Though the successful commercial exploitation of shale gas in Europe is likely to be hindered by land-holding law and ecological concerns, exploration is under way in countries as far apart as Britain and Romania. More than 70 drilling licenses have been granted in Poland.

International companies have also committed significant amounts of money to shale gas development in Ukraine, currently heavily dependent on Russia for its natural gas supplies.

Oil major Shell is looking to invest more than $1 billion in shale gas in the Kharkiv region of Ukraine, Interfax reported Monday, and TNK-BP, Russia's third-largest oil company, which is keen to expand its gas arm, announced last month that it would spend $1.8 billion on Ukrainian shale gas through 2020.

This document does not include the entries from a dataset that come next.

Definition Frame_weight (f : Frame) : nat :=
  match f with
  | FNode p => NodePtr_weight p
  | FDigit d => Digit_weight d
  | FTree t => Tree_weight t
  end.

Definition stack_weight (stack : list Frame) : nat :=
  fold_right (fun f w => Frame_weight f + w)%nat 0%nat stack.

(** [iter.advance(n)]. *)
Definition advance (Reverse : bool) (n : Z) (it : Iterator) : result Iterator :=
  advance_loop (stack_weight it) Reverse n it.

(** [Iterator(seq)]: [seq.begin()] and, with [Reverse], [seq.rbegin()]. *)
Definition Iterator_begin (Reverse : bool) (s : Sequence) : result Iterator :=
  advance Reverse 0 [FTree s].

(** [Iterator()]: [seq.end()]. *)
Definition Iterator_end : Iterator := [].

(** [++iter]. *)
Definition Iterator_next (Reverse : bool) (it : Iterator) : result Iterator :=
  match it with
  | [] => Throw logic_error
  | _ :: tail => advance Reverse 0 tail
  end.

(** [*iter]. *)
Definition Iterator_deref (it : Iterator) : result Value :=
  match it with
  | [] => Throw logic_error
  | FNode node :: _ =>
    node <- deref node ;;
    Node_value node
  | _ :: _ => Throw bad_variant_access
  end.

(** [iter != seq.end()]: the stack of the end iterator is the empty list,
    and [List::operator ==] finds a list equal to it exactly when that list
    is empty too. *)
Definition Iterator_not_end (it : Iterator) : bool :=
  match it with
  | [] => false
  | _ => true
  end.

(** [for(auto& x : xs) seed = hash_combine(seed, x);] from the iterator
    [it] on, where [hash] is [std::hash<Value>]. Every round removes a frame
    from the stack, so [fuel] rounds are enough for a stack of that weight. *)
Fixpoint hash_loop (fuel : nat) (hash : Value -> Z) (seed : Z) (it : Iterator)
  : result Z :=
  if Iterator_not_end it then
    match fuel with
    | O => Undefined
    | S fuel =>
      x <- Iterator_deref it ;;
      let seed := Utility.hash_combine seed (hash x) in
      it <- Iterator_next false it ;;
      hash_loop fuel hash seed it
    end
  else Ok seed.

(** [HashIterable<Sequence>()(xs)], which is [std::hash<Sequence>]. *)
Definition HashIterable (hash : Value -> Z) (xs : Sequence) : result Z :=
  let seed := 2654435769 in
  it <- Iterator_begin false xs ;;
  hash_loop (stack_weight it) hash seed it.

(** [equal_iterator(xs, xl, ys, yl)] with [xl] and [yl] the end iterators
    and [Equal] the comparison of two values. *)
Fixpoint equal_iterator_loop (fuel : nat) (Equal : Value -> Value -> bool)
  (xs ys : Iterator) : result bool :=
  if Iterator_not_end xs && Iterator_not_end ys then
    match fuel with
    | O => Undefined
    | S fuel =>
      x <- Iterator_deref xs ;;
      y <- Iterator_deref ys ;;
      if negb (Equal x y) then Ok false
      else
        xs <- Iterator_next false xs ;;
        ys <- Iterator_next false ys ;;
        equal_iterator_loop fuel Equal xs ys
    end
  else Ok (negb (Iterator_not_end xs) && negb (Iterator_not_end ys)).

(** [seq == that]. *)
Definition Sequence_equal (Equal : Value -> Value -> bool) (s that : Sequence)
  : result bool :=
  xs <- Iterator_begin false s ;;
  ys <- Iterator_begin false that ;;
  equal_iterator_loop (stack_weight xs) Equal xs ys.

(** *** The structural invariants and the elements of a sequence

    These follow [check] and [tolist] of [tests/psequence_test.cpp]: every
    cached size is the number of elements below it, a digit has [order]
    items (between one and four) and null pointers after them, and the nodes
    of a tree at depth [d] have depth [d]. A cached size is a [size_t]. *)

Definition NodePtr_size (p : NodePtr) : Z :=
  match p with
  | Some n => Node_size n
  | None => 0
  end.

Fixpoint Node_to_list (n : Node) : list Value :=
  match n with
  | Leaf v => [v]
  | Branch _ i0 i1 i2 =>
    Node_to_list i0 ++ Node_to_list i1
    ++ match i2 with Some i2 => Node_to_list i2 | None => [] end
  end.

Definition NodePtr_to_list (p : NodePtr) : list Value :=
  match p with
  | Some n => Node_to_list n
  | None => []
  end.

Definition Digit_to_list (d : Digit) : list Value :=
  NodePtr_to_list (Digit_item d 0)
  ++ (if Digit_order d >=? 2 then NodePtr_to_list (Digit_item d 1) else [])
  ++ (if Digit_order d >=? 3 then NodePtr_to_list (Digit_item d 2) else [])
  ++ (if Digit_order d >=? 4 then NodePtr_to_list (Digit_item d 3) else []).

Fixpoint Tree_to_list (t : Tree) : list Value :=
  match t with
  | Empty => []
  | Single node => Node_to_list node
  | Deep _ ldigit middle rdigit =>
    Digit_to_list ldigit ++ Tree_to_list middle ++ Digit_to_list rdigit
  end.

Definition to_list (s : Sequence) : list Value := Tree_to_list s.

Fixpoint Node_wf (depth : nat) (n : Node) : Prop :=
  match n, depth with
  | Leaf _, O => True
  | Branch size i0 i1 i2, S depth =>
    Node_wf depth i0 /\ Node_wf depth i1
    /\ match i2 with Some i2 => Node_wf depth i2 | None => True end
    /\ size = Node_size i0 + Node_size i1 + NodePtr_size i2
    /\ size < size_modulus
  | _, _ => False
  end.

Definition NodePtr_wf (depth : nat) (p : NodePtr) : Prop :=
  match p with
  | Some n => Node_wf depth n
  | None => True
  end.

Definition Digit_wf (depth : nat) (d : Digit) : Prop :=
  match d with
  | mkDigit size 1 [Some n0; None; None; None] =>
    Node_wf depth n0 /\ size = Node_size n0
  | mkDigit size 2 [Some n0; Some n1; None; None] =>
    Node_wf depth n0 /\ Node_wf depth n1
    /\ size = Node_size n0 + Node_size n1 /\ size < size_modulus
  | mkDigit size 3 [Some n0; Some n1; Some n2; None] =>
    Node_wf depth n0 /\ Node_wf depth n1 /\ Node_wf depth n2
    /\ size = Node_size n0 + Node_size n1 + Node_size n2 /\ size < size_modulus
  | mkDigit size 4 [Some n0; Some n1; Some n2; Some n3] =>
    Node_wf depth n0 /\ Node_wf depth n1 /\ Node_wf depth n2 /\ Node_wf depth n3
    /\ size = Node_size n0 + Node_size n1 + Node_size n2 + Node_size n3
    /\ size < size_modulus
  | _ => False
  end.

Fixpoint Tree_wf (depth : nat) (t : Tree) : Prop :=
  match t with
  | Empty => True
  | Single node => Node_wf depth node
  | Deep size ldigit middle rdigit =>
    Digit_wf depth ldigit /\ Tree_wf (S depth) middle /\ Digit_wf depth rdigit
    /\ size = Digit_size ldigit + Tree_size middle + Digit_size rdigit
    /\ size < size_modulus
  end.

(** A well-formed sequence: a tree of leaves. *)
Definition Sequence_wf (s : Sequence) : Prop := Tree_wf 0 s.

(** A sequence from a list of values, by [push_back]. *)
Fixpoint from_list_loop (s : Sequence) (values : list Value) : result Sequence :=
  match values with
  | [] => Ok s
  | v :: values => s' <- push_back s v ;; from_list_loop s' values
  end.

Definition from_list (values : list Value) : result Sequence :=
  from_list_loop Empty values.

(** *** Reference operations on lists *)

Definition list_insert {A : Type} (i : Z) (v : A) (l : list A) : list A :=
  firstn (Z.to_nat i) l ++ v :: skipn (Z.to_nat i) l.

Definition list_erase {A : Type} (i : Z) (l : list A) : list A :=
  firstn (Z.to_nat i) l ++ skipn (S (Z.to_nat i)) l.

Definition list_take {A : Type} (i : Z) (l : list A) : list A :=
  firstn (Z.to_nat i) l.

Definition list_drop {A : Type} (i : Z) (l : list A) : list A :=
  skipn (Z.to_nat i) l.

(** The four shapes of a well-formed digit. *)
Inductive Digit_shape (depth : nat) : Digit -> Prop :=
| Digit_shape1 n0 :
    Node_wf depth n0 ->
    Digit_shape depth (mkDigit (Node_size n0) 1 [Some n0; None; None; None])
| Digit_shape2 n0 n1 :
    Node_wf depth n0 -> Node_wf depth n1 ->
    Node_size n0 + Node_size n1 < size_modulus ->
    Digit_shape depth
      (mkDigit (Node_size n0 + Node_size n1) 2 [Some n0; Some n1; None; None])
| Digit_shape3 n0 n1 n2 :
    Node_wf depth n0 -> Node_wf depth n1 -> Node_wf depth n2 ->
    Node_size n0 + Node_size n1 + Node_size n2 < size_modulus ->
    Digit_shape depth
      (mkDigit (Node_size n0 + Node_size n1 + Node_size n2) 3
         [Some n0; Some n1; Some n2; None])
| Digit_shape4 n0 n1 n2 n3 :
    Node_wf depth n0 -> Node_wf depth n1 -> Node_wf depth n2 -> Node_wf depth n3 ->
    Node_size n0 + Node_size n1 + Node_size n2 + Node_size n3 < size_modulus ->
    Digit_shape depth
      (mkDigit (Node_size n0 + Node_size n1 + Node_size n2 + Node_size n3) 4
         [Some n0; Some n1; Some n2; Some n3]).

The report further contends that the diversification of global gas supplies means that Russia's South Stream pipeline will never be built and that the country's Arctic gas resources, including the enormous offshore Shtokman field and liquefied natural gas capacity on the Yamal Peninsula, will not be developed until after 2030. The European-sponsored Nabucco pipeline, the report adds, could be diverted away from Caspian producers to tap Iraqi gas resources.

Despite these dramatic predictions, however, there are many who think that the potential impact of shale gas is exaggerated ­ not least of these is Gazprom, which has a monopoly on Russian gas exports.

Gazprom deputy chief executive Alexander Medvedev compared the U.S. shale gas boom in February to a "bubble."